Most DNS administrator will tell you that having multiple DNS servers authoritative for the same zone is a bad idea.

Normally I agree with such sentiments. However, I’m going to explain a scenario where I successfully went against this very tenant of DNS administration to solve a very unique problem. I had a need to point servers in a DR exercise at production (authoritative) DNS servers while still having the ability to supersede some RRs for systems in DR with out effecting production.

I successfully did this by setting up a pair of Bind DNS servers (1) in a very specific configuration, one acted as a forwarder and the other does most of the non standard work. The forwarder simply forwarded to the DR instance of Bind before falling back to roots for queries that didn't receive a satisfactory answer.

The DR instance of Bind started with a standard master zone with the only deviation being a wild card record that resolved to a control IP address. (2) Subsequently I created a Response Policy Zone that had a policy to alter responses to return NODATA to any response that would otherwise have returned the control IP address of the wild card.

The forwarder would interpret the NODATA as an unsatisfactory answer and then query the configured roots. (3)

This relatively simple configuration allowed me to have DR specific resource records in an authoritative zone that effectively superseded the real resource records in the production authoritative while still allowing me to not have to duplicate the thousands of RRs from production. (4)

So, stick this “”hack in your toolbox for the very rare times that you do want duplicate authoritative DNS zones where one overrides the other. (5)

  1. It may be possible to do this with other DNS servers as the forwarder, but I have not tested this as Bind is my name server of choice.

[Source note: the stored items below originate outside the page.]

Lemma insert_by_end_perm e es : insert_by_end e es ≡ₚ e :: es.
Proof.
  induction es as [|e' es IH]; cbn; [done|]. destruct (_ <=? _); [done|].
  rewrite IH. apply Permutation_swap.
Qed.
Lemma sort_by_end_perm es : sort_by_end es ≡ₚ es.
Proof.
  induction es as [|e es IH]; [done|].
  change (sort_by_end (e :: es)) with (insert_by_end e (sort_by_end es)).
  by rewrite insert_by_end_perm, IH.
Qed.
Lemma insert_by_end_sorted e es : StronglySorted end_le es → StronglySorted end_le (insert_by_end e es).
Proof.
  induction 1 as [|e' es Hs IH Hall]; cbn; [by repeat constructor|]. destruct (_ <=? _) eqn:E; zbool.
  - constructor; [by constructor|]. constructor; [done|].
    eapply Forall_impl; [exact Hall|]. unfold end_le. intros; lia.
  - constructor; [done|]. apply (proj2 (Forall_forall _ _)). intros x Hx.
    rewrite insert_by_end_perm in Hx. apply elem_of_cons in Hx as [-> |Hx]; [unfold end_le; lia|].
    exact (proj1 (Forall_forall _ _) Hall x Hx).
Qed.
Lemma sort_by_end_sorted es : StronglySorted end_le (sort_by_end es).
Proof. induction es as [|e es IH]; [constructor|]. by apply insert_by_end_sorted. Qed.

Further I’m not aware of any other DNS feature quite like Bind’s Response Policy Zone.
  2. Any IP address could have been used for the control IP as long as it would not conflict with anything else. (I used a test-net IP address. However after the fact I wondered about using a name instead of an IP to reduce the possibility of a collision. YMMV)
  3. Bind can query the normal A – M root DNS servers or if you want to you can re-configure Bind to use your own DNS servers in place of the real roots, thus providing more control over things.
  4. You can debate the merits of my method if you want. However the point of this article is to explain how I successfully used duplicate authoritative DNS zones to my advantage.
  5. Views would not have worked in this scenario because I wanted to layer the zone content together. Views specifically separate content.